**To do**:
Below are entries; output exactly the lines from the one with "PublicURL := None;" to the one with "LastAccessedAt := None", both included, and nothing else.

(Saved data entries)

<<<<

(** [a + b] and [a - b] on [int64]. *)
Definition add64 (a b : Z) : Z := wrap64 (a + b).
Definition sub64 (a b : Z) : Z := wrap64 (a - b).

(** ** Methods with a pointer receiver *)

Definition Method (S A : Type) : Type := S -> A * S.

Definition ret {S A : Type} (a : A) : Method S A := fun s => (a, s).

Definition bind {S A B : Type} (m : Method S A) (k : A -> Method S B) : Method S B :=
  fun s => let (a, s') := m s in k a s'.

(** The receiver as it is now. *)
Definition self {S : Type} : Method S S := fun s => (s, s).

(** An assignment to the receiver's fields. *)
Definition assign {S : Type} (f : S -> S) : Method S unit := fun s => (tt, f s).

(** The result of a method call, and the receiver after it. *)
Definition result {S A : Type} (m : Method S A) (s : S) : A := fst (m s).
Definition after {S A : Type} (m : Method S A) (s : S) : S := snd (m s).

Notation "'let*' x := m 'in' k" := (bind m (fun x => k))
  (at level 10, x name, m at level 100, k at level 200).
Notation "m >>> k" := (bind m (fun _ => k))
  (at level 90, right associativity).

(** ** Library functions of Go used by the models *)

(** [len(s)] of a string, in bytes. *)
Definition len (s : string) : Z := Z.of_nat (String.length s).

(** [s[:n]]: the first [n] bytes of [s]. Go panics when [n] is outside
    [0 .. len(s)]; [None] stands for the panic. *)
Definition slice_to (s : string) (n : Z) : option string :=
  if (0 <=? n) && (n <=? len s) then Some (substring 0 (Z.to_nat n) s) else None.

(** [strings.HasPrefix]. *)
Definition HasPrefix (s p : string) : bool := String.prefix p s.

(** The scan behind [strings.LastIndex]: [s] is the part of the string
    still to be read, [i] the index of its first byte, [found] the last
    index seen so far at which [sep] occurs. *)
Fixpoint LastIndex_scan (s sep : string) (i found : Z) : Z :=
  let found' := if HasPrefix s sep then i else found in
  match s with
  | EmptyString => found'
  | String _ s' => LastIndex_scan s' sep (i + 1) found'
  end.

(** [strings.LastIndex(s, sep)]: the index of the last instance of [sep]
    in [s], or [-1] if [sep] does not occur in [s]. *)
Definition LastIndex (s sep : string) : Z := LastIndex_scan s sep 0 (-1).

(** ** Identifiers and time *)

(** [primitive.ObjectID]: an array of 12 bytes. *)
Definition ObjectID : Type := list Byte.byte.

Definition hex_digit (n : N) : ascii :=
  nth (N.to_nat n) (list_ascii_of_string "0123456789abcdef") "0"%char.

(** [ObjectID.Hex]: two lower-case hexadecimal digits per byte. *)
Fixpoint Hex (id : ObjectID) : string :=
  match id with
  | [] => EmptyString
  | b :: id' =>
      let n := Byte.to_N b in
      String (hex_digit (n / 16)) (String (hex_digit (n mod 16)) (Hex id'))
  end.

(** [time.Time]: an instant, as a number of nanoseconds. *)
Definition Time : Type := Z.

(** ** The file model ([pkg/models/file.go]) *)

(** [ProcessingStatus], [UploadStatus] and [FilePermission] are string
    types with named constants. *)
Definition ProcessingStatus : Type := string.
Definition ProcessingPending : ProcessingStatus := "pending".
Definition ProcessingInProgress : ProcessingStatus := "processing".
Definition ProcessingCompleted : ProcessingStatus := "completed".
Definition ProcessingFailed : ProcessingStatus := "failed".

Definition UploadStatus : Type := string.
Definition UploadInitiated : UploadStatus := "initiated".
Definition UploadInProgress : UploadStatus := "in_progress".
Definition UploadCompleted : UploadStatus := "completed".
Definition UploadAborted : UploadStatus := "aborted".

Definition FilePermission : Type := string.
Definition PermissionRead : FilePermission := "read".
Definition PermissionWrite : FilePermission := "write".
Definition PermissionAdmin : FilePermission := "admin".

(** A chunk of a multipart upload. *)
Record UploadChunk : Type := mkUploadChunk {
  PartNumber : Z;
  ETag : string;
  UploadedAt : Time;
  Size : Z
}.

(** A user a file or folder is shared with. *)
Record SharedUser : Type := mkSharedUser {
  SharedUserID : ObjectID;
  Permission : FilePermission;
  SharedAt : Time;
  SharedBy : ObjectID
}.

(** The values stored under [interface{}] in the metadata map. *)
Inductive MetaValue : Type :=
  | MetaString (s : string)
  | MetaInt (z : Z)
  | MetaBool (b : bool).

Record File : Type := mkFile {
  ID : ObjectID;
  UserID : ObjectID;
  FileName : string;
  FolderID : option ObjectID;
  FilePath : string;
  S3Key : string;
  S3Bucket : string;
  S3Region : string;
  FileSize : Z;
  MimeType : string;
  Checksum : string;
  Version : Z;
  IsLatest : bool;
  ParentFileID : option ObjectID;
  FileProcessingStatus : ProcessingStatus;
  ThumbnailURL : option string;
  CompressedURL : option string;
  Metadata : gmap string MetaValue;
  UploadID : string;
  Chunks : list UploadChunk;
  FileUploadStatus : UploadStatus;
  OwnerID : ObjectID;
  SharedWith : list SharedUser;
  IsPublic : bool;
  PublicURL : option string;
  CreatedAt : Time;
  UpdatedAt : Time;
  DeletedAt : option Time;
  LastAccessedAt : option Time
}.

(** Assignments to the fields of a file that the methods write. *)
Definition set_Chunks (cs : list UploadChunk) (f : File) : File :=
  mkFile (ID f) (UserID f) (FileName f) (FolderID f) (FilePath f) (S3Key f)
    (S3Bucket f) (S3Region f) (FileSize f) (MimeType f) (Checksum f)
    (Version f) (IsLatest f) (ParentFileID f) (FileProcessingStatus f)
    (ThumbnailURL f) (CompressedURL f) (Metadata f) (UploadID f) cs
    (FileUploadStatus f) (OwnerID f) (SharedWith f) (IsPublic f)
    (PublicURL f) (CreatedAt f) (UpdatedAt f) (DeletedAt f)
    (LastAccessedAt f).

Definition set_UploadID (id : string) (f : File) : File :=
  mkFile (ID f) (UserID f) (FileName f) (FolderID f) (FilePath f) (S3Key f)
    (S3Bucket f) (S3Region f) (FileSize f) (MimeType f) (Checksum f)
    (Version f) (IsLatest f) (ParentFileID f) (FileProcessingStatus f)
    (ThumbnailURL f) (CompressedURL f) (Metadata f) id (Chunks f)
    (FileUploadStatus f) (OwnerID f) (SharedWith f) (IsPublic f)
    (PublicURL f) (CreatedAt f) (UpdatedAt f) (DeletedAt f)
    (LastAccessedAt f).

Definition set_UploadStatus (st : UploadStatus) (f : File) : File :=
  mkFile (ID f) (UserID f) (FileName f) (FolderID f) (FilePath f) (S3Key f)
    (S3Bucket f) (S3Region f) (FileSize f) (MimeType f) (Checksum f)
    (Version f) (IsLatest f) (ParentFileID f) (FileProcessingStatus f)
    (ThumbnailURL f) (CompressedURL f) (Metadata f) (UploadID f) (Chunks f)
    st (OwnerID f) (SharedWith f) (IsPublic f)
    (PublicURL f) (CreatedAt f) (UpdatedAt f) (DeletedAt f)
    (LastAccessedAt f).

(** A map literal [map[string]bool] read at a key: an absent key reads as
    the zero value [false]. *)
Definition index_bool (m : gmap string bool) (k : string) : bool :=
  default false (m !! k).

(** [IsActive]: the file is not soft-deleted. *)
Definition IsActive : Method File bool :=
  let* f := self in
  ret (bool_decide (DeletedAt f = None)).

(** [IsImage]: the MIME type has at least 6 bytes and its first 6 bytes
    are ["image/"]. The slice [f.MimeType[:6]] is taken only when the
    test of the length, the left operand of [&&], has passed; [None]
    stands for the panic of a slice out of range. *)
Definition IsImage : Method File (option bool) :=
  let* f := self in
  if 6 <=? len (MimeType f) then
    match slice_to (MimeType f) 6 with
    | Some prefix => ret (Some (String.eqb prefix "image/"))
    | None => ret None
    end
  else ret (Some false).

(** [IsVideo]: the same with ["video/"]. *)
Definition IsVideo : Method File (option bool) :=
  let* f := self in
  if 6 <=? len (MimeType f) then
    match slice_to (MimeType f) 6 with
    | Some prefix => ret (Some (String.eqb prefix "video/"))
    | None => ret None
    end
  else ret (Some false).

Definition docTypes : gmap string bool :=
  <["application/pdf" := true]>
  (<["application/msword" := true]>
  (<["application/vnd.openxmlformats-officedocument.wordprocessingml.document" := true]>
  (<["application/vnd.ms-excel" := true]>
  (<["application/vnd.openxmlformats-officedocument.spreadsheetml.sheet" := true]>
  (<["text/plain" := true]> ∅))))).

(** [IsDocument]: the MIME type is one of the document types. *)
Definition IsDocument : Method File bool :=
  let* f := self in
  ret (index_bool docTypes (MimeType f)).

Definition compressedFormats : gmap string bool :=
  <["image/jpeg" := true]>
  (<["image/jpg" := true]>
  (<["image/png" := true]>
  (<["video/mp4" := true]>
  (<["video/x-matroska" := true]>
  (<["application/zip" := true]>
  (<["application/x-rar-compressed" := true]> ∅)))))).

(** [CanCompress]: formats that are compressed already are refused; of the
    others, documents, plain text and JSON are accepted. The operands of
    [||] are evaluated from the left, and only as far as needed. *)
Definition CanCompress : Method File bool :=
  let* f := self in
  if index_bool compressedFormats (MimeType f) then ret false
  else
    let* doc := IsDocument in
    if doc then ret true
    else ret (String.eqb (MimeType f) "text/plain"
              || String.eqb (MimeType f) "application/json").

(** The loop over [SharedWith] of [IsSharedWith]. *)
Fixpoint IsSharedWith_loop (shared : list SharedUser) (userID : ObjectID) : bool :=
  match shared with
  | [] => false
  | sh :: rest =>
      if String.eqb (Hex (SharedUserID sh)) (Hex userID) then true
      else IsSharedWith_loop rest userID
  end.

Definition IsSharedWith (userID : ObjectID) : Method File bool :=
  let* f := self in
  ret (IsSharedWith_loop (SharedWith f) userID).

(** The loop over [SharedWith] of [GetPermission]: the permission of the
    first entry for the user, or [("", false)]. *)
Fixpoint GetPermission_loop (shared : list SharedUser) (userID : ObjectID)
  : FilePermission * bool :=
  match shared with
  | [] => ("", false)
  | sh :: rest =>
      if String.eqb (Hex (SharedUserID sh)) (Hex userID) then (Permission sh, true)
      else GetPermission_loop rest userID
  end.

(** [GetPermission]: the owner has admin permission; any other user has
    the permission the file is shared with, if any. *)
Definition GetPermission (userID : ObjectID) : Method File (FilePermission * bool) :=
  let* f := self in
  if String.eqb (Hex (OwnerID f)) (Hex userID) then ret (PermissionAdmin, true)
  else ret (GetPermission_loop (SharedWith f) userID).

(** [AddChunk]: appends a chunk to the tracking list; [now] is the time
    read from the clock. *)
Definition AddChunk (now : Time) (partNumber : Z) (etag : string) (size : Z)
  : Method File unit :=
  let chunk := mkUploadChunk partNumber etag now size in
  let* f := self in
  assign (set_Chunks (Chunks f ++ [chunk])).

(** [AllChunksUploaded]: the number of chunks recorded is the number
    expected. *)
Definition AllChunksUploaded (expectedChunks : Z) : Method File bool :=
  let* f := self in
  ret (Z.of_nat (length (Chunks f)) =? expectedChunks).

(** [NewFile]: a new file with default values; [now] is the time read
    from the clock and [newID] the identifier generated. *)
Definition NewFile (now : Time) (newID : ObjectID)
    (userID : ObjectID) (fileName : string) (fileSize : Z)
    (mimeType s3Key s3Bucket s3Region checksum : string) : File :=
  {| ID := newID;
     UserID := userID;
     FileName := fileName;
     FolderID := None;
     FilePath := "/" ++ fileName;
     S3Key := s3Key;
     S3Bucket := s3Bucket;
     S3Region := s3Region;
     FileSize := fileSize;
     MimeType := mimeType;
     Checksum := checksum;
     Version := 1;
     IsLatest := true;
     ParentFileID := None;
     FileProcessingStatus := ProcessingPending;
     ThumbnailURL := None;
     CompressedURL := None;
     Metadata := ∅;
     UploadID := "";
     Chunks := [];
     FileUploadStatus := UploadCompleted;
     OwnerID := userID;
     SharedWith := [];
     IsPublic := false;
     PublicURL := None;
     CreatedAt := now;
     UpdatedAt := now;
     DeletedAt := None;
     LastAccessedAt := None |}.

>>>>
<<<<

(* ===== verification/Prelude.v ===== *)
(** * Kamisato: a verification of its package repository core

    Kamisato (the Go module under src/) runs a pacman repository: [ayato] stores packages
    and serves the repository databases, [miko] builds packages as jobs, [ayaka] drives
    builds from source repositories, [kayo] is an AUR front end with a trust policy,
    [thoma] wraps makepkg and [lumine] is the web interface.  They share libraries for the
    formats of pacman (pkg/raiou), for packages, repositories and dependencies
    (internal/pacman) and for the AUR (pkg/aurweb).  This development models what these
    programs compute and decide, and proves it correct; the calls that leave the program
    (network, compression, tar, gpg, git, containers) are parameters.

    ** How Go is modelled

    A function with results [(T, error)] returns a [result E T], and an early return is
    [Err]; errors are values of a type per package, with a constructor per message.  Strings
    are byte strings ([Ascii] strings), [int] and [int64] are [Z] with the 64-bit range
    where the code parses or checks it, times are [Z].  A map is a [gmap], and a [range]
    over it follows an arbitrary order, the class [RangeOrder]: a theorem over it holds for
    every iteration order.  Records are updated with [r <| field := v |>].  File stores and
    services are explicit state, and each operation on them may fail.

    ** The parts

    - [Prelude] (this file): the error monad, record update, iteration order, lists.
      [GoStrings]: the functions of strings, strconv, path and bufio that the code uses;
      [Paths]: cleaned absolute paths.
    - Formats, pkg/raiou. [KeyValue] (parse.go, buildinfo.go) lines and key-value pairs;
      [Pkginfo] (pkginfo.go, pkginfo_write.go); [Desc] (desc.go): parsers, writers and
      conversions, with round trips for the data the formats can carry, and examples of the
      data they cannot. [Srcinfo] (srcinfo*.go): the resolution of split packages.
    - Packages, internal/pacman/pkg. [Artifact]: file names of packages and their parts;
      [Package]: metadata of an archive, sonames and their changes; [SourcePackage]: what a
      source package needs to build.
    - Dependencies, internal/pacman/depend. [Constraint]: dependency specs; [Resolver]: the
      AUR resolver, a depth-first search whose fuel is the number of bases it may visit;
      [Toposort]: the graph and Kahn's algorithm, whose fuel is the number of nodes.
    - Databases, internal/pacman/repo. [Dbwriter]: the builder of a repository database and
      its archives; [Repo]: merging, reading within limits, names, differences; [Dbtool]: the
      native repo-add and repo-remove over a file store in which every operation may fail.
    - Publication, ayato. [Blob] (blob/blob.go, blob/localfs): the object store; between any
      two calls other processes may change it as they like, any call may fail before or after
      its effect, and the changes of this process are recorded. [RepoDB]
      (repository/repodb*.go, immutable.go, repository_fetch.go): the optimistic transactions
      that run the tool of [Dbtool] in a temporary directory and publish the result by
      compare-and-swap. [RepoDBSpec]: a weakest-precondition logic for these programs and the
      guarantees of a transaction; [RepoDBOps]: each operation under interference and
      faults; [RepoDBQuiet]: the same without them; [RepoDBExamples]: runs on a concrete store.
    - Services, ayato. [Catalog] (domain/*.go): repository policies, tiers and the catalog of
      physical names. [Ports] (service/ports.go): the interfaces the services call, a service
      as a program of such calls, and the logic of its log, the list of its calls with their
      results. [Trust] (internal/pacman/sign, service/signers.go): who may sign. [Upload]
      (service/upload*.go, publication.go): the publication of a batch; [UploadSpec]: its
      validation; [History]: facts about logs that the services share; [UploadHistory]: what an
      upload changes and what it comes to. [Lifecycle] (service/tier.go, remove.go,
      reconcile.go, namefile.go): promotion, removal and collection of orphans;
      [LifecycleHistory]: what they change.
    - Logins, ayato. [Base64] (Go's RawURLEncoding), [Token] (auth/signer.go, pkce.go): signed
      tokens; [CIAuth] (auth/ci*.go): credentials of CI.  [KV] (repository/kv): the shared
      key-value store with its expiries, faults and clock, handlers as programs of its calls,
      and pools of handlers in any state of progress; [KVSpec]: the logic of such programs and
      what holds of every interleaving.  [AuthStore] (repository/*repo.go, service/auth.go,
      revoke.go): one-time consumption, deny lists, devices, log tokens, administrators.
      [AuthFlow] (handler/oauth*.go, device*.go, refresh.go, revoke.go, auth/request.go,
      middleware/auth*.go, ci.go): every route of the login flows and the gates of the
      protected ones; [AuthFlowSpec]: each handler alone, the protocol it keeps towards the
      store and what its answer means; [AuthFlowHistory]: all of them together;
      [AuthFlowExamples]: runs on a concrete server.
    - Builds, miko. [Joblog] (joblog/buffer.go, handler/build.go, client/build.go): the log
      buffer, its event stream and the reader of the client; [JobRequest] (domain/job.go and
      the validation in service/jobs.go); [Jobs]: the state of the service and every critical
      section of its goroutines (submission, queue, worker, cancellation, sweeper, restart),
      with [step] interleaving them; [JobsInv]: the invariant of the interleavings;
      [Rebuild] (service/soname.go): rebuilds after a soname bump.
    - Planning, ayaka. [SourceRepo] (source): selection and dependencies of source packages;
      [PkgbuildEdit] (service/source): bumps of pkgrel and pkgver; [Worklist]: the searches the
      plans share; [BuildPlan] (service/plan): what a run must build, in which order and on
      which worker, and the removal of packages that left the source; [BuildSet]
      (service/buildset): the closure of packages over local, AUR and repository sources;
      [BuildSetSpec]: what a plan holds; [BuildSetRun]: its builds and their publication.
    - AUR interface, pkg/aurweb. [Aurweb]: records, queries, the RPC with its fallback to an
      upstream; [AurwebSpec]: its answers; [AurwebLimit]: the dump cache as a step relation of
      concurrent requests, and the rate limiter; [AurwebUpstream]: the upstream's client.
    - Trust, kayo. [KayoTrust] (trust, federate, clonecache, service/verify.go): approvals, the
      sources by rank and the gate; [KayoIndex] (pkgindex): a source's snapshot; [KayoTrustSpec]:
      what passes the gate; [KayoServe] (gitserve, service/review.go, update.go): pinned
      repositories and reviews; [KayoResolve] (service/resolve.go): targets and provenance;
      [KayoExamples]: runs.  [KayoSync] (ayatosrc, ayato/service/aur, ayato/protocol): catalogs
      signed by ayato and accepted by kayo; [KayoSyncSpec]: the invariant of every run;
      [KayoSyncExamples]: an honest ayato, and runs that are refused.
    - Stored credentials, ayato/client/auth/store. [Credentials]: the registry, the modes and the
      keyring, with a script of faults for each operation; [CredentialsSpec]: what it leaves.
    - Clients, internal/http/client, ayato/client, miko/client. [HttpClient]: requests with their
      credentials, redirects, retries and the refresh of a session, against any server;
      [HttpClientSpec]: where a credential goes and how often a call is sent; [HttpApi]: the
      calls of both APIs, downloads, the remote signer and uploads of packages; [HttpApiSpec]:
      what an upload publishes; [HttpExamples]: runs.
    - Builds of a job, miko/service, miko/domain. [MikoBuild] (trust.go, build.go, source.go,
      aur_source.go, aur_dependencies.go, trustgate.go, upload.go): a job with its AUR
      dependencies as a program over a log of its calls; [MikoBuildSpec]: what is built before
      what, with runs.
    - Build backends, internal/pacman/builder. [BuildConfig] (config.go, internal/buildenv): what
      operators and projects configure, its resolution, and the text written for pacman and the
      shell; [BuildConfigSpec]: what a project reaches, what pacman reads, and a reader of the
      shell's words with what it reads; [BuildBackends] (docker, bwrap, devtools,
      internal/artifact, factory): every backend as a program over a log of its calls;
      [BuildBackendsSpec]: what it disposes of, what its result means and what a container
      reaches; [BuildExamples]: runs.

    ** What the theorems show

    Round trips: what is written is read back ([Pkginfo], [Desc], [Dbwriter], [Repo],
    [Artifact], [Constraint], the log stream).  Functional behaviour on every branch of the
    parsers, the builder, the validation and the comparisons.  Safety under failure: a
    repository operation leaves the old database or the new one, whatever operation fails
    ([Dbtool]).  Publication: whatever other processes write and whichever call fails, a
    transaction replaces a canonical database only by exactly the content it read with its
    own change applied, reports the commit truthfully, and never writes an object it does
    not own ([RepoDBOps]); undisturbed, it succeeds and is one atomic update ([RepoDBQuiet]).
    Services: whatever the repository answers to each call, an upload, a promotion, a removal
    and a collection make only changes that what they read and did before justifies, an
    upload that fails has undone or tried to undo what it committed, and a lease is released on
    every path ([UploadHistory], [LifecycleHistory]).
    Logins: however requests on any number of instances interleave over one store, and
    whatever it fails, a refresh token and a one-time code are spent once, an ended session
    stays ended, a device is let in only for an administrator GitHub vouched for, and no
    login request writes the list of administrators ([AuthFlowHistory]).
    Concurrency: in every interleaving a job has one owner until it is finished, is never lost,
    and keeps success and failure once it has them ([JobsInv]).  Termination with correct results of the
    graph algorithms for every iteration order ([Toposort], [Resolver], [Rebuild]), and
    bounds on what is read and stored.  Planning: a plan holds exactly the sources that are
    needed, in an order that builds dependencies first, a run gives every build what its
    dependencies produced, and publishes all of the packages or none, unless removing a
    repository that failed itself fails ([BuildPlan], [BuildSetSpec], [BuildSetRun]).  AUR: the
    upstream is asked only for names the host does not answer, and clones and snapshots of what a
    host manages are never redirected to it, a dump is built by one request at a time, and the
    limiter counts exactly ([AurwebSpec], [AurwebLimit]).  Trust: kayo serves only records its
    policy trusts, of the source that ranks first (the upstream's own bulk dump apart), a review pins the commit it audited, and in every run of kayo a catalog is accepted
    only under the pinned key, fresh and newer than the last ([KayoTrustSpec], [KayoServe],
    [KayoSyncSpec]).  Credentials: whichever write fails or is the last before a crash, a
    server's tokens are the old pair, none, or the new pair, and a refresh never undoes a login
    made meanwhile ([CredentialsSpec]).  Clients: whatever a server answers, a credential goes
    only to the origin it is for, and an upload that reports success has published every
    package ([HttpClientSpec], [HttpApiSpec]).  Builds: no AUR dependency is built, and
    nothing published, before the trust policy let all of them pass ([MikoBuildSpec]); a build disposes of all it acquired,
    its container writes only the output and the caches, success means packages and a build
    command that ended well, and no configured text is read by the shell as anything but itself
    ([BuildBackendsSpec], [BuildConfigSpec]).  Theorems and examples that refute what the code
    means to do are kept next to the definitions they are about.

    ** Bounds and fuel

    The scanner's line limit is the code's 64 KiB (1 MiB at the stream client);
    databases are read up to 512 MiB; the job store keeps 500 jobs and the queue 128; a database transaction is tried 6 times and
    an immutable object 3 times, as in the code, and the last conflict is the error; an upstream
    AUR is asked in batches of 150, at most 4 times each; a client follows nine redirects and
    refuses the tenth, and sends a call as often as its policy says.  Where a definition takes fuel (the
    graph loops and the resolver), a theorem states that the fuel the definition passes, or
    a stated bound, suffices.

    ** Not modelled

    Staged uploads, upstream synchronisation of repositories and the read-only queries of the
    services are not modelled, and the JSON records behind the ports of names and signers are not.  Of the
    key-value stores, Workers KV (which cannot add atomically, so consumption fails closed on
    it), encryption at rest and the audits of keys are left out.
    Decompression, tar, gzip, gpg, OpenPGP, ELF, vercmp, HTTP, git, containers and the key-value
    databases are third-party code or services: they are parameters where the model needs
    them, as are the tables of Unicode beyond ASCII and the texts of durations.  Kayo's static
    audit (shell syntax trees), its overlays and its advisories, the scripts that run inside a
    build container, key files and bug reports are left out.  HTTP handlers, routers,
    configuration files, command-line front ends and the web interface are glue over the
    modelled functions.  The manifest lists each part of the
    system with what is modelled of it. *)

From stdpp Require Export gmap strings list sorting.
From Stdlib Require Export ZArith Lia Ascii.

>>>>

**Response area**:
     PublicURL := None;
     CreatedAt := now;
     UpdatedAt := now;
     DeletedAt := None;
     LastAccessedAt := None |}.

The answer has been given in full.